Tempos históricos

Ainda me lembro quando me falaram pela primeira vez dos gülenistas. Parecia uma coisa de um romance de aventuras. Uma sociedade secreta comandada por um teólogo que vivia em recolhimento no estado da Pensilvânia, nos EUA, mas que dominava milhares de escolas, colégios e centros de explicações - e através deles posicionava os seus acólitos em todos os lugares de poder, tanto no "estado real", como no "estado profundo".

Esta do "estado profundo" era outra digna das melhores séries de ação e suspense. Todos os turcos garantem que existe um estado paralelo, oculto, para lá da superfície do que é dado ver ao cidadão comum. A discordância começa em saber quão profundo é, que setores afeta (o exército, o judiciário, a polícia?) e quem o domina.

E há mais. Ergenekon, por exemplo: terá sido uma conspiração dos militares para derrubar o governo, ou uma invenção do governo para manietar os militares? E há mais, muitas mais conspirações ainda: religiosas e laicas, esquerdistas e direitistas, étnicas e nacionalistas.

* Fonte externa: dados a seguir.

Lemma storage_tx_flow adjust m s p m' s' : tx_ok s -> message_ok m ->
  storage_tx params config adjust m s = (Ok (p, m'), s') ->
  part s s' 0 /\ out_msgs s' = out_msgs s /\ message_ok m' /\ is_external m' = is_external m /\
  bounce_enabled m' = bounce_enabled m /\
  (adjust = false -> balance_remaining m' = balance_remaining m).
Proof.
  intros T Hm H. unfold storage_tx in H. inv_bind H as [p1 r1] s1 H1. inv_prim H. apply fatal_inv in H1.
  apply storage_flow in H1 as (T1 & Eh & Sa & Eo & _ & _ & -> & _); [|done..]. cbn.
  pose proof T1 as [[Hb _ _ _ _] _ _].
  destruct (adjust_message_ok adjust (balance s1) m Hm Hb) as (A & B & C).
  split; [split; [done|lia|by apply same_account_party]|]. split; [done|]. split; [exact A|].
  split; [exact B|]. split; [exact C|]. intros ->. done.
Qed.

Lemma fund_flow external m s sp cp m' s' : tx_ok s -> message_ok m -> is_external m = external ->
  fund_phases params config external m s = (Ok (sp, cp, m'), s') ->
  part s s' (tokens (balance_remaining m)) /\ out_msgs s' = out_msgs s /\ message_ok m' /\
  is_external m' = external.
Proof.
  intros T Hm He H. unfold fund_phases in H. destruct (bounce_enabled m).
  - inv_bind H as [sp1 m1] s1 H1. inv_bind H as cp1 s2 H2. inv_prim H.
    apply storage_tx_flow in H1 as (P1 & O1 & Hm1 & He1 & _ & Hr); [|done..].
    apply credit_tx_flow in H2 as [P2 O2]; [|apply P1|done|congruence].
    pose proof (part_trans _ _ _ _ _ P1 P2) as P. rewrite (Hr eq_refl) in P. 
    split; [exact P|]. split; [congruence|]. split; [done | congruence].
  - inv_bind H as cp1 s1 H1. inv_bind H as [sp1 m1] s2 H2. inv_prim H.
    apply credit_tx_flow in H1 as [P1 O1]; [|done..].
    apply storage_tx_flow in H2 as (P2 & O2 & Hm1 & He1 & _ & _); [|apply P1|done].
    pose proof (part_trans _ _ _ _ _ P1 P2) as P. rewrite Z.add_0_r in P.
    split; [exact P|]. split; [congruence|]. split; [done | congruence].
Qed.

Ainda assim, há que admitir que poucas eram tão difíceis de aceitar como a história dos gülenistas. A sério? Seria possível dominar um país daquele tamanho, com uma economia a crescer dez por cento ao ano, através de centros de explicações? Pelos vistos sim, se muita gente acreditasse nisso. E muita gente acredita - agora, nada menos que o primeiro-ministro.

Em princípio, tudo aproximaria o chefe do governo, Recep Tayip Erdogan, e o líder espiritual do "hizmet", ou "serviço", de Fethulah Gülen, o tal reclusivo clérigo da Pensilvânia. E durante anos, assim foi: ambos representavam a ascensão da classe média religiosa, ambos favoreciam um islão moderado e a sua compatibilidade com a democracia, ambos eram bem vistos pelo Ocidente (Erdogan participando das reuniões do PPE, de Angela Merkel e Durão Barroso; Gülen aparecendo em listas dos intelectuais mais influentes em revistas internacionais).

Mas alguma coisa se interpôs entre os dois homens e, se bem consigo entender, parece-me que foi dinheiro. Ambos são muito ricos e muito poderosos, e ambos mexem bem os cordéis entre os seus apoiantes para beneficiar os negócios que mais preferem. Através dos canais que detêm na imprensa, mais a esfera incontrolada das redes sociais, as histórias de corrupção começaram a manchar um e outro, e a guerra entre ambos foi declarada.

Como é natural, não é só a nós que isto deixa baralhados. É sobretudo à tal classe média devota que a ambos idolatrava. Até um dono de restaurante turco em Lisboa, de família religiosa, confessa a sua perplexidade: "os dois são bons", começa, "mas a partir de hoje, não vai ser igual". Hoje, ou melhor ontem, é o dia das eleições locais. "Se Erdogan desce, acabou; se Erdogan sobe, manda polícia" contra os gülenistas. O resultado dessa luta de poder deixa a Turquia paralisada na pior altura. Os russos acabaram de tomar uma posição de força no Mar Negro, onde a Turquia é o único verdadeiro contraponto. A luta entre turcos tem consequências para nós todos.

Já dizia uma praga chinesa: "que possas viver em tempos históricos!"